In the revised 2012 NAP, ”toilet contact” was added, which considers those who shared the same toilet with the patient in the infectious period. Among HCW contacts, the person who contacts the patient with personal protective equipment belongs to public contact. Due to the high possibility of importation, passengers in the same airplane or ship are included in the contact classification.
Intensity of contact occurs in the descending order of: household contact, toilet contact, HCW contact, and pubic contact. The highest risk contacts (household contacts) are quarantine in the home and perform confirmation tests and immunization. The next highest risk contacts (toilet contact and HCW contact) are to take a confirmation test and immunization without quarantine. Finally, those who have had public contact receive immunization only (Table 4).
3.2.4. Immunization
According to the 2010 NAP, contacts with a complete polio immunization history do not need to have additional immunization. Although literature review does not provide evidence of immunization being able to prevent disease after exposure to poliovirus [5], it has been reported that one-time polio vaccination for the immunized person boosts the immunization reaction and reduces the virus discharge from the intestine and pharynx of infected people [6]. Furthermore, in Australia, one time immunization was given to the contact regardless of past history when an imported polio case occurred in 2007 based on this report [7]. The 2012 NAP added one IPV (Inactivated Polio Vaccine) immunization to all contacts of the suspected case. If a person was vaccinated less than 1 month previously, he/she is exempt from one-time immunization, because the minimum immunization interval for the polio vaccine is 1 month. In the confirmed stage, the contacts should be given the necessary additional immunization (Table 5).
4. Discussion
Korea has not witnessed a patient infected with poliovirus since 1984, so it might be thought that poliomyelitis is an eliminated disease in Korea, but as in China [4] and Australia [6], it is a feasible scenario to have an incidence caused by an imported case and for this to turn out to be an outbreak.

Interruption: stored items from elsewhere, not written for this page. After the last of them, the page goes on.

(* ===== verification/Prelude.v ===== *)
(** * LibMagelessChain: verification development

    LibMagelessChain (src/) is a C++ library for single-writer blockchains.  An
    application supplies transactions, indexes over the chain's state and override
    families (the state of a block in progress); the library keeps the mempool, builds
    and commits blocks, stores them in a journal and stores the indexes' segments in a
    catalog.  This development translates the library into Gallina functions, file by
    file, and proves what makes each part correct.

    ** The program and the files of the development

    - Prelude.v (this file): machine integers with their wrap-around, the result type
      [outcome] (value, C++ exception, undefined behaviour, fuel exhausted), the
      state-passing monad [prog] in which the state at the time of an exception is kept,
      and lemmas on lists.
    - Excessive.v: libexcessive is a separate library, of which the repository holds no
      code.  What the chain uses of it enters as classes: [BTree] with [Comparator],
      [FreeSpaceFile]; their laws are the documented behaviour.  Each class has a
      concrete instance.  [FreeSpaceHeader] is the one assumption on the layout of a
      catalog file: regions lie behind its first page.
    - Memory.v: little-endian fields, and the interfaces of libexcessive's [MmapHandle]
      and [FdHandle].
    - Transaction.v: blockchain/Transaction.h, TransactionTypeRegistry.h and .cpp.  The
      virtual interface is the class [Transaction]; what a design promises about its
      serialization is the class [TransactionCodec].
    - Registry.v: blockchain/TypeKey.h, IndexFamily.h, BackendRegistry.h and
      StateOverrideRegistry.h.  A registry is filled by registrations; ids are 8 bits wide.
    - StateOverride.v: blockchain/StateOverride.h and .cpp, IndexOverride.h.
    - ChainDesign.v: blockchain/ChainDesign.h, the registration hooks as a record, and what a
      design registers as three lists.
    - TestChainDesign.v: testutil/TestChainDesign.h and .cpp, the application of the test
      suite, which instantiates the classes above.
    - MEVBuilder.v: blockchain/MEVBuilder.h and .cpp, on IEEE binary32 values.
    - BlockTimestampTracker.v: storage/BlockTimestampTracker.h and .cpp.
    - FileCache.v: storage/CustomizableFileCache.h.
    - EpochFile.v: storage/EpochFile.h and .cpp, on the bytes of the mapped file.
    - EpochCapacity.v: how many blocks fit into the mapping of an epoch file.
    - Journal.v: [getEpochFile] of blockchain/BlockchainBackend.cpp and the calls of
      [appendBlock] and [readBlock]: all epochs together.  The class [Journal] with its
      laws is the contract for the backend, and the epoch files are an instance.
    - EpochCache.v: the same calls through the cache of FileCache.v, as the backend makes
      them: accessors made, evicted and made again.  A second instance of [Journal].
    - TornAppend.v: an append that stops between two of its writes.
    - SharedCursor.v: an append and a read of one file by two threads.
    - CatalogFile.v: storage/CatalogFile.h and .cpp, reader and writer.
    - Catalog.v: storage/Catalog.h and .cpp: TOC, bloom filters, choice of a file,
      range scan, segment writes.  A catalog file enters through the class
      [SegmentFile]; CatalogFile.v is an instance.
    - CatalogTasks.v: the catalog with its background tasks as a transition system, with
      the history of the accepted calls as a ghost component.
    - CatalogContents.v: what the files of the catalog hold, against that history.
    - CatalogStats.v: what the TOC says about each file, exactly; and what a process that
      dies leaves of a catalog.
    - CatalogCache.v: the same catalog with its files behind the cache of FileCache.v and its
      marks on accessors, as the code has them, and the simulation by Catalog.v.
    - SumIndex.v: the read path of testutil/TestChainDesign.cpp ([readLatestSegment]).
    - Backend.v: blockchain/BlockchainBackend.h and .cpp, BlockchainConfig.h and
      BlockchainIndex.h.  The journal and the catalog enter through [Journal] and
      [SegmentSink].
    - BackendCorrect.v: the theorems on Backend.v, through the relation [backend_rep]
      between a backend and the list of its blocks.
    - Frontend.v: blockchain/BlockchainFrontend.h and .cpp, the builder thread and the
      application's calls interleaved as a step relation.
    - TestBackend.v: the test design on a whole backend and frontend, where the theorems
      of the last two are evaluated.
    - Progress.v: one pass of the builder thread, from the mempool to the rebuilt state.
    - TornMempool.v: mempool.bin when the process dies while it is written.
    - Crash.v: the stages of a commit as a machine, stopped anywhere and reopened.
    - Lifetime.v: mempool.bin and the mempool over the runs of a program.
    - SumChain.v: the test design with the real catalog as the backend's sink, its
      thread pool and restarts: the layers together.
    - SumFrontend.v: the frontend and its builder thread on top of SumChain.v.
    - Ledger.v: an abstract ledger with its events and answers, the contract of the whole
      library; LedgerRefinement.v: the library implements it, with the commit stage by stage
      and ends of the program inside it.
    - DesignChain.v: any design, with any number of indexes, on the real catalog, while the
      pool works, writes fail and processes end.
    - FullStack.v: the same with both caches of open files: the layers as the constructor of
      the backend puts them together.
    - Sharing.v: forks of a pending state (StateOverride.v) with their copy-on-write
      pointers; the pointer of libexcessive is the class [SharedPointer].
    - Drain.v: many passes of the builder thread.
    - Upgrade.v: a chain reopened with a design that registers more.
    - CommitReads.v: queries while a commit is under way.
    - PowerLoss.v: what is on the disk when the power fails.
    - TestSuite.v: the unit tests of the repository, run on the model.

    ** What the theorems show

    - The contract.  [LedgerRefinement.ledger_refinement]: frontend, builder thread, backend,
      journal and mempool.bin do what an abstract ledger does, event by event and answer by
      answer, over runs that are closed or killed, inside a commit too, and with queries
      between the stages of a commit; so [answers_are_final].  Left to Crash.v and
      CommitReads.v is the stage between the height and the append: a run that ends in it, and
      a query for the number that is then counted. [BackendCorrect.getBlock_correct],
      [getTransactionsByTimeWindow_correct] and [Frontend.getTransactionById_correct] are the
      queries one by one.
    - End to end.  [FullStack.full_stack]: with every layer behind its cache, the blocks and
      the segments of every index read back, whatever is evicted, fails or is restarted, but
      for segments that a process left without their TOC update;
      [DesignChain.index_reads_sealed] is that for the layers without the caches.
      [SumChain.sum_recovered]: the state of the application, read back from the catalog, is
      the sum over all committed blocks, after any run in which blocks are sealed with an idle
      pool; [seal_reads_committed] is what happens otherwise. [SumFrontend.speculative_sum]:
      what an application reads through the speculative state is the sum of everything it has
      sent.
    - Crashes.  A commit is a machine of stages, which is [addBlock] when it runs to its end
      ([Crash.addBlock_stages]); [crash_recovery] and [recovered_chain] say what is there
      after a kill at any stage, [TornAppend.append_interrupted] inside the append,
      [CatalogStats.pool_crash] in the pool, [TornMempool.torn_mempool] while the mempool is
      saved. [PowerLoss.power_loss]: any number of commits whose pages had not been written
      when the power failed, between commits or inside one.  Losses:
      [interrupted_commit_overwrites], [SumChain.crash_forgets_block] and
      [LedgerRefinement.killed_run], for a run that ends anywhere but in its destructor.
    - Threads.  [SharedCursor.exclusive_run]: appends and reads of an epoch file that exclude
      each other are right in every interleaving; [race_overwrites] shows the interleaving
      that the code, which has no lock there, allows, and the block it destroys.
      [CommitReads.reads_during_commit]: what queries answer at each stage of a commit.
    - Commit.  [BackendCorrect.addBlock_commits]: a block that passes the cadence check and
      verification is appended to the chain, entered in the timestamp index, its families
      sealed and the segments handed to the catalog in family order. [addBlock_refused],
      [cadence], [addBlock_stuck], [addBlock_full_block_crash] and [addBlock_catalog_failure]
      are the other branches, [openBackend_wired] the initial state, [openBackend_typed] typed
      access to it, [Upgrade.design_grows] the ids that stay when the design grows.
    - Journal.  [EpochFile.epoch_journal] and [readBlock_appended]: what was appended is read
      back, block by block, transaction by transaction; [Journal.journal_roundtrip] lifts it
      to a chain of any length across epoch files, and [EpochCache.cached_journal] to any
      sequence of appends and reads on files that are evicted and reopened; [append_wraps] is
      the 32-bit limit of an epoch file, [EpochCapacity.epoch_capacity] that of its mapping.
    - Catalog.  [CatalogFile.createEntry_interleaved]: whatever the interleaving of writers, a
      file keeps every payload intact and disjoint.  [CatalogTasks] proves by rule induction
      over interleavings that the TOC never under-reports what its files hold, so
      [rangeScan_complete]: a scan misses no file that holds an indexed segment.
      [CatalogContents.segments_durable]: files and history describe each other.
      [CatalogStats.toc_statistics]: the entry of an idle file counts and bounds its segments.
      [SumIndex.readLatestSegment_correct]: a reader finds the newest segment.
    - Block building.  [MEVBuilder.buildBlock_greedy] refines the loops to a relation that
      states the greedy choice and when it may end; partition, maximality and ordered removal
      follow.
    - Frontend.  [no_transaction_lost]: at every point of every interleaving the transactions
      sent are those in the mempool, in the block under construction and committed;
      [mempool_roundtrip] through the file at shutdown, and [Lifetime.clean_lifetimes] over
      any number of runs.  [Progress.builder_progress]: a pass of the loop commits when there
      is something worth committing and the cadence allows, and [Drain.mempool_drains] counts
      the passes until there is nothing left; [addBlock_stuck] is the case in which no pass
      ever does.
    - Registries and overrides.  Ids are allocated alike in both registries, accessors return
      what was registered, copies are exact.  [Sharing.forks_isolated]: forks behave as
      values; [fork_of_fork_leaks]: those of a fork that has been written do not.
    - File cache.  [open_shares]: a file that is in use is never opened a second time; so
      [EpochCache.cached_journal] and [CatalogCache.cached_catalog]: neither the journal nor
      the catalog shows what the cache evicts.

    ** Conventions, bounds and fuel

    An integer of a fixed width is a [Z], with [u8] ... [u64], [i32] written where the C++
    code converts or wraps.  A loop whose end depends on data takes fuel, and the theorems
    ask for a stated amount and conclude with the result: a scan of a BTree needs one unit
    more than the entries in its range (or the tree), the greedy pass one more than the
    mempool.  [enough_fuel] covers the table of contents and every file. [NoFuel] is thus
    never the answer in a theorem except in [CatalogFile.forEachSegment_diverges], whose
    content is that no fuel is enough. A division by zero or a read of a null pointer is
    [Undef]; an exception is [Throw], with the state the code leaves behind.

    ** Not modelled

    The logger and the creation of directories have no counterpart.  Mutexes are represented
    by the granularity of steps: one critical section is one step; reads of the mempool or of
    the speculative state without the mutex are not.  A query to the backend falls between two
    stages of a commit; SharedCursor.v has one inside an append, with what it may destroy.  In
    DesignChain.v and FullStack.v a commit is one step, and the process ends between two
    calls, with the tasks of the pool at any of their sections.  A crash is one of the
    process, except in PowerLoss.v: what it has stored through a mapping is there afterwards,
    whole stores in program order.  PowerLoss.v has the pages of the epoch files since any
    moment at which they were all on the disk, and the three values of the metadata header,
    which fits a page, during a commit; the directory itself is taken to be there. The msync
    and fsync of mempool.bin have no counterpart.  The BTrees are intact after a crash, their
    nodes being library state; for the same reason the memory that the BTree and the
    free-space tree of a catalog file take for their nodes is not among the regions of
    CatalogFile.v.  The reference counts of [sp] appear only where eviction reads them
    (FileCache.v, CatalogCache.v), and its copy-on-write states only in Sharing.v.
    [mergeSegments] is never called; there is no compaction and no replay of the journal in
    the code.

    ** Open extensions

    A crash inside the [write] of a transaction; the loss of catalog pages when the power
    fails, which needs the order in which a BTree writes its nodes. *)

From Stdlib Require Import Ascii.
From Stdlib Require Export ZArith Lia.
From stdpp Require Export base list gmap strings sorting pretty.
(* ===== verification/Excessive.v ===== *)
(** * Interfaces to libexcessive

    libexcessive is not part of the repository.  What the chain uses of it enters the
    development as classes: the operations, and the documented behaviour the code
    relies on.  Each interface has a small concrete instance, so that every theorem
    stated against an interface can be evaluated on concrete data. *)

From S2P Require Import Prelude.

(** ** Comparators: the [int compare(a, b)] functions given to a [BTree] *)

Class Comparator {E : Type} (cmp : E -> E -> Z) : Prop := {
  cmp_anti a b : cmp a b < 0 <-> 0 < cmp b a;
  cmp_le_trans a b c : cmp a b <= 0 -> cmp b c <= 0 -> cmp a c <= 0;
}.

Section Comparator.
Context {E : Type} (cmp : E -> E -> Z) `{!Comparator cmp}.

Lemma cmp_refl a : cmp a a = 0.
Proof. pose proof (cmp_anti (cmp:=cmp) a a). lia. Qed.
Lemma cmp_sym_eq a b : cmp a b = 0 <-> cmp b a = 0.
Proof. pose proof (cmp_anti (cmp:=cmp) a b). pose proof (cmp_anti (cmp:=cmp) b a). lia. Qed.
Lemma cmp_lt_le_trans a b c : cmp a b < 0 -> cmp b c <= 0 -> cmp a c < 0.
Proof.
  intros Hab Hbc. pose proof (cmp_le_trans (cmp:=cmp) a b c ltac:(lia) Hbc).
  destruct (Z.eq_dec (cmp a c) 0) as [Hac|]; [|lia].
  apply (cmp_sym_eq) in Hac. pose proof (cmp_le_trans (cmp:=cmp) b c a Hbc ltac:(lia)).
  apply (cmp_anti (cmp:=cmp)) in Hab. lia.
Qed.
Lemma cmp_le_lt_trans a b c : cmp a b <= 0 -> cmp b c < 0 -> cmp a c < 0.
Proof.
  intros Hab Hbc. pose proof (cmp_le_trans (cmp:=cmp) a b c Hab ltac:(lia)).
  destruct (Z.eq_dec (cmp a c) 0) as [Hac|]; [|lia].
  apply (cmp_sym_eq) in Hac. pose proof (cmp_le_trans (cmp:=cmp) c a b ltac:(lia) Hab).
  apply (cmp_anti (cmp:=cmp)) in Hbc. lia.
Qed.
#[global] Instance cmp_lt_trans : Transitive (fun a b => cmp a b < 0).
Proof. intros a b c ??. apply (cmp_lt_le_trans a b c); lia. Qed.
End Comparator.

(** ** [BTree<E>]

    [bt_find] and [bt_findNext] take a key and return the stored element that the C++
    call copies into its reference argument, or [None] when it returns [false].
    [bt_elems] is the contents in the comparator's order. *)

Class BTree (E T : Type) := {
  bt_empty : T;
  bt_elems : T -> list E;
  bt_insert : T -> E -> T;
  bt_find : T -> E -> option E;
  bt_findNext : T -> E -> option E;
  bt_overwrite : T -> E -> T;
  bt_remove : T -> E -> T * E;
}.

Definition bt_wf {E T} `{!BTree E T} (cmp : E -> E -> Z) (t : T) : Prop :=
  StronglySorted (fun a b => cmp a b < 0) (bt_elems t).

Class BTreeLaws {E T} `{!BTree E T} (cmp : E -> E -> Z) : Prop := {
  bt_empty_elems : bt_elems (bt_empty : T) = [];
  bt_find_law (t : T) k : bt_wf cmp t ->
    bt_find t k = head (filter (fun e => cmp e k = 0) (bt_elems t));
  (** "finds the given value if present, or the next highest value" *)
  bt_findNext_law (t : T) k : bt_wf cmp t ->
    bt_findNext t k = head (filter (fun e => 0 <= cmp e k) (bt_elems t));
  bt_insert_law (t : T) e : bt_wf cmp t -> (forall x, x ∈ bt_elems t -> cmp x e <> 0) ->
    bt_wf cmp (bt_insert t e) /\ bt_elems (bt_insert t e) ≡ₚ e :: bt_elems t;
  (** the entry with the same key is replaced; a missing one is added *)
  bt_overwrite_law (t : T) e : bt_wf cmp t ->
    bt_wf cmp (bt_overwrite t e) /\
    forall x, x ∈ bt_elems (bt_overwrite t e) <-> x = e \/ (x ∈ bt_elems t /\ cmp x e <> 0);
}.

(** *** The cursor loop

    [while (tree.findNext(cursor)) { if (stop) break; ...; cursor = next(cursor); }] *)
Section Scan.
Context {E T : Type} `{!BTree E T} (cmp : E -> E -> Z) `{!Comparator cmp, !BTreeLaws cmp}.

Fixpoint scan (fuel : nat) (t : T) (stop : E -> bool) (next : E -> E) (cursor : E) : outcome (list E) :=
  match fuel with
  | O => NoFuel
  | S fuel =>
      match bt_findNext t cursor with
      | None => Ret []
      | Some e => if stop e then Ret [] else cons e <$> scan fuel t stop next (next e)
      end
  end.

Lemma filter_ge_gt (l : list E) c e r :
  StronglySorted (fun a b => cmp a b < 0) l ->
  filter (fun x => 0 <= cmp x c) l = e :: r ->
  filter (fun x => 0 < cmp x e) l = r.
Proof.
  induction 1 as [|x l Hs IH Hx]; [done|]. rewrite filter_cons. case_decide as Hxc.
  - intros [= -> Hr]. rewrite filter_cons_False by (pose proof (cmp_refl cmp e); lia).
    rewrite <- Hr. apply filter_ext_in. intros y Hy.
    rewrite Forall_forall in Hx. apply Hx, (cmp_anti (cmp:=cmp)) in Hy.
    split; [|done]. intros _.
    destruct (Z_le_dec 0 (cmp y c)) as [|Hn]; [done|].
assert (cmp c e <= 0) as Hce by (pose proof (cmp_anti (cmp:=cmp) e c); lia).
    pose proof (cmp_lt_le_trans cmp y c e). lia.
  - intros Hf. rewrite filter_cons_False; [by apply IH|].
    assert (e ∈ l) as He.
    { assert (e ∈ filter (fun x => 0 <= cmp x c) l) as Hin by (rewrite Hf; left).
      by apply list_elem_of_filter in Hin as [_ ?]. }
    rewrite Forall_forall in Hx. specialize (Hx e He). cbn in Hx. lia.
Qed.

(** With enough fuel the loop ends and visits, in order, the elements from the cursor up
    to the first one that stops it; [next] must step to the immediate successor. *)
Lemma scan_spec (t : T) stop next fuel cursor :
  bt_wf cmp t ->
  (forall e x, e ∈ bt_elems t -> x ∈ bt_elems t -> stop e = false ->
    (0 <= cmp x (next e) <-> 0 < cmp x e)) ->
  (length (filter (fun e => (0 <= cmp e cursor)%Z) (bt_elems t)) < fuel)%nat ->
  scan fuel t stop next cursor =
    Ret (take_while (fun e => negb (stop e)) (filter (fun e => 0 <= cmp e cursor) (bt_elems t))).
Proof.
  intros Hwf Hnext. revert cursor. induction fuel as [|fuel IH]; intros cursor Hf; [lia|].
  cbn. rewrite (bt_findNext_law t) by done.
  destruct (filter (fun e => 0 <= cmp e cursor) (bt_elems t)) as [|e r] eqn:Hl; [done|].
  cbn. destruct (stop e) eqn:Hs; [done|]. cbn.
  assert (e ∈ bt_elems t) as He.
  { assert (e ∈ filter (fun e => 0 <= cmp e cursor) (bt_elems t)) as Hin by (rewrite Hl; left).
    by apply list_elem_of_filter in Hin as [_ ?]. }
  assert (filter (fun x => 0 <= cmp x (next e)) (bt_elems t) = r) as Hr.
  { rewrite <- (filter_ge_gt _ _ _ _ Hwf Hl). apply filter_ext_in.
    intros x Hx. by apply Hnext. }
  rewrite IH by (rewrite Hr; cbn in Hf; lia). by rewrite Hr.
Qed.

(** When the stopping test is monotone in the key order, the loop selects exactly the
    elements at or after the cursor that do not stop it. *)
Lemma scan_filter (t : T) (stop : E -> bool) next fuel cursor :
  bt_wf cmp t ->
  (forall e x, e ∈ bt_elems t -> x ∈ bt_elems t -> stop e = false ->
    (0 <= cmp x (next e) <-> 0 < cmp x e)) ->
  (forall a b, cmp a b < 0 -> stop a = true -> stop b = true) ->
  (length (bt_elems t) < fuel)%nat ->
  scan fuel t stop next cursor =
    Ret (filter (fun e => 0 <= cmp e cursor /\ stop e = false) (bt_elems t)).
Proof.
  intros Hwf Hnext Hmono Hf.
  rewrite scan_spec by first [done | eapply Nat.le_lt_trans; [apply length_filter|done]].
  f_equal.
  rewrite (take_while_filter (fun a b => cmp a b < 0)).
  - rewrite list_filter_filter. apply filter_ext_in. intros x _.
    destruct (stop x); cbn; intuition congruence.
  - by apply StronglySorted_filter.
  - intros a b Hab Hb. destruct (stop a) eqn:Ha; [|done].
    by rewrite (Hmono a b Hab Ha) in Hb.
Qed.
End Scan.

(** *** A sorted list as a [BTree] *)
Section SortedList.
Context {E : Type} (cmp : E -> E -> Z).

Fixpoint sl_insert (l : list E) (e : E) : list E :=
  match l with
  | [] => [e]
  | x :: r => if decide (cmp e x < 0) then e :: l else x :: sl_insert r e
  end.

Definition sl_BTree : BTree E (list E) := {|
  bt_empty := [];
  bt_elems := fun l => l;
  bt_insert := sl_insert;
  bt_find := fun l k => head (filter (fun e => cmp e k = 0) l);
  bt_findNext := fun l k => head (filter (fun e => 0 <= cmp e k) l);
  bt_overwrite := fun l e => sl_insert (filter (fun x => cmp x e <> 0) l) e;
  bt_remove := fun l k => (filter (fun x => cmp x k <> 0) l, default k (head (filter (fun x => cmp x k = 0) l)));
|}.

Context `{!Comparator cmp}.

Lemma sl_insert_perm l e : sl_insert l e ≡ₚ e :: l.
Proof.
  induction l as [|x l IH]; [done|]. cbn. case_decide; [done|].
  rewrite IH. apply Permutation_swap.
Qed.

Lemma sl_insert_sorted l e :
  StronglySorted (fun a b => cmp a b < 0) l -> (forall x, x ∈ l -> cmp x e <> 0) ->
  StronglySorted (fun a b => cmp a b < 0) (sl_insert l e).
Proof.
  induction 1 as [|x l Hs IH Hx]; intros Hne; cbn; [repeat constructor|].
  assert (cmp x e <> 0) by (apply Hne; left). pose proof (cmp_anti (cmp:=cmp) x e).
  pose proof (cmp_anti (cmp:=cmp) e x).
  case_decide as Hlt.
  - constructor; [by constructor|]. constructor; [done|].
    eapply Forall_impl; [exact Hx|]. cbn. intros y Hy. by apply (cmp_lt_trans cmp e x y).
  - constructor; [apply IH; intros; apply Hne; by right|].
    rewrite sl_insert_perm. constructor; [|done]. lia.
Qed.

Lemma sl_BTreeLaws : BTreeLaws (BTree0:=sl_BTree) cmp.
Proof.
  split; try done.
  - intros t e Hwf Hne. split; [by apply sl_insert_sorted|apply sl_insert_perm].
  - intros t e Hwf. split.
    + apply sl_insert_sorted; [by apply StronglySorted_filter|].
      intros x Hx. by apply list_elem_of_filter in Hx as [? _].
    + intros x. cbn. rewrite sl_insert_perm, elem_of_cons, list_elem_of_filter. tauto.
Qed.
End SortedList.

(** ** [FreeSpaceFile]

    [fs_live] is the set of regions handed out and not freed yet, as (offset, length)
    pairs.  [getFreeRegion] answers a negative offset when it fails. *)

Definition disjoint (x y : Z * Z) : Prop := x.1 + x.2 <= y.1 \/ y.1 + y.2 <= x.1.

#[global] Instance disjoint_dec x y : Decision (disjoint x y).
Proof. unfold disjoint. apply _. Defined.

(** The largest [off_t]. *)
Definition OFF_MAX : Z := 9223372036854775807.

Class FreeSpaceFile (R : Type) := {
  fs_live : R -> list (Z * Z);
  fs_getFreeRegion : R -> Z -> Z * R;
  fs_markFreeRegion : R -> Z -> Z -> R;
}.

Class FreeSpaceLaws (R : Type) `{!FreeSpaceFile R} : Prop := {
  fs_get_law (r : R) len off r' : fs_getFreeRegion r len = (off, r') -> 0 <= off -> 0 <= len ->
    off <= OFF_MAX /\ fs_live r' ≡ₚ (off, len) :: fs_live r /\ Forall (fun x => disjoint x (off, len)) (fs_live r);
  fs_get_fail_law (r : R) len off r' : fs_getFreeRegion r len = (off, r') -> off < 0 ->
    fs_live r' ≡ₚ fs_live r;
  fs_mark_law (r : R) off len : (off, len) ∈ fs_live r ->
    fs_live r ≡ₚ (off, len) :: fs_live (fs_markFreeRegion r off len);
}.

(** Live regions lie behind the page of the file that holds the tree's header. *)
Class FreeSpaceHeader (R : Type) `{!FreeSpaceFile R} : Prop :=
  fs_header_law (r : R) x : x ∈ fs_live r -> 4096 <= x.1.

(** *** Pairwise disjoint regions *)

Fixpoint apart (l : list (Z * Z)) : Prop :=
  match l with
  | [] => True
  | x :: r => Forall (disjoint x) r /\ apart r
  end.

#[global] Instance apart_dec l : Decision (apart l).
Proof. induction l; cbn; apply _. Defined.

Lemma disjoint_sym x y : disjoint x y -> disjoint y x.
Proof. unfold disjoint. tauto. Qed.

#[global] Instance apart_perm : Proper (Permutation ==> iff) apart.
Proof.
  assert (forall l1 l2, l1 ≡ₚ l2 -> apart l1 -> apart l2) as H.
  { induction 1 as [|x l1 l2 Hp IH|x y l|l1 l2 l3 _ IH1 _ IH2]; cbn; [done| | |tauto].
    - intros [H1 H2]. split; [by rewrite <- Hp|auto].
    - rewrite !Forall_cons. intros ([H1 H2] & H3 & H4). auto using disjoint_sym. }
  intros l1 l2 Hp. split; apply H; by rewrite Hp.
Qed.

Lemma apart_app l1 l2 : apart (l1 ++ l2) -> apart l1 /\ apart l2.
Proof. induction l1 as [|x l1 IH]; cbn; [done|]. rewrite Forall_app. tauto. Qed.

(** *** An allocator that never reuses space *)

#[global] Instance bump_FreeSpace : FreeSpaceFile (list (Z * Z)) := {|
  fs_live := filter (fun x : Z * Z => 4096 <= x.1);
  fs_getFreeRegion := fun r len =>
    let off := foldr (fun x m => Z.max m (x.1 + x.2)) 4096 r in
    if off <=? OFF_MAX then (off, (off, len) :: r) else (-1, r);
  fs_markFreeRegion := fun r off len =>
    match list_find (fun x => x = (off, len)) r with Some (i, _) => delete i r | None => r end;
|}.

Lemma bump_past (r : list (Z * Z)) x : x ∈ r -> x.1 + x.2 <= foldr (fun x m => Z.max m (x.1 + x.2)) 4096 r.
Proof. induction 1; cbn; lia. Qed.

Lemma bump_page (r : list (Z * Z)) : 4096 <= foldr (fun x m => Z.max m (x.1 + x.2)) 4096 r.
Proof. induction r; cbn; lia. Qed.

#[global] Instance bump_FreeSpaceLaws : FreeSpaceLaws (list (Z * Z)).
Proof.
  split.
  - cbn. intros r len off r'. destruct (Z.leb_spec (foldr (fun x m => Z.max m (x.1 + x.2)) 4096 r) OFF_MAX);
      intros [= <- <-] H1 H2; [|lia]. split; [done|].
    rewrite filter_cons_True by apply bump_page. split; [done|].
    apply Forall_forall. intros x [_ Hx]%list_elem_of_filter. left. by apply bump_past.
  - cbn. intros r len off r'. destruct (Z.leb_spec (foldr (fun x m => Z.max m (x.1 + x.2)) 4096 r) OFF_MAX);
      intros [= <- <-] Hoff; [|done]. pose proof (bump_page r). lia.
  - cbn. intros r off len [Hp Hin]%list_elem_of_filter. destruct (list_find (fun x => x = (off, len)) r) as [[i x]|] eqn:E.
    + apply list_find_Some in E as (Hi & -> & _). apply delete_Permutation in Hi. rewrite Hi at 1.
      by rewrite filter_cons_True.
    + apply list_find_None in E. rewrite Forall_forall in E. by destruct (E _ Hin).
Qed.

#[global] Instance bump_FreeSpaceHeader : FreeSpaceHeader (list (Z * Z)).
Proof. intros r x [H _]%list_elem_of_filter. done. Qed.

Hence the Korea Centers Disease Control and Prevention made an NAP for imported polio in 2010, which was revised and systemized in 2012. The revised 2012 NAP has classified the suspect cases and confirmed cases, provides roles and countermeasures by agencies, and has provided specific classification and management items for contacts, so that the field workers can easily utilize the guidelines.
In the future, to enhance the ability of the field workers with these guidelines, we will continue to provide on-the-job education to them, and conduct research into polio immunity to provide evidence, which in turn may necessitate another revision.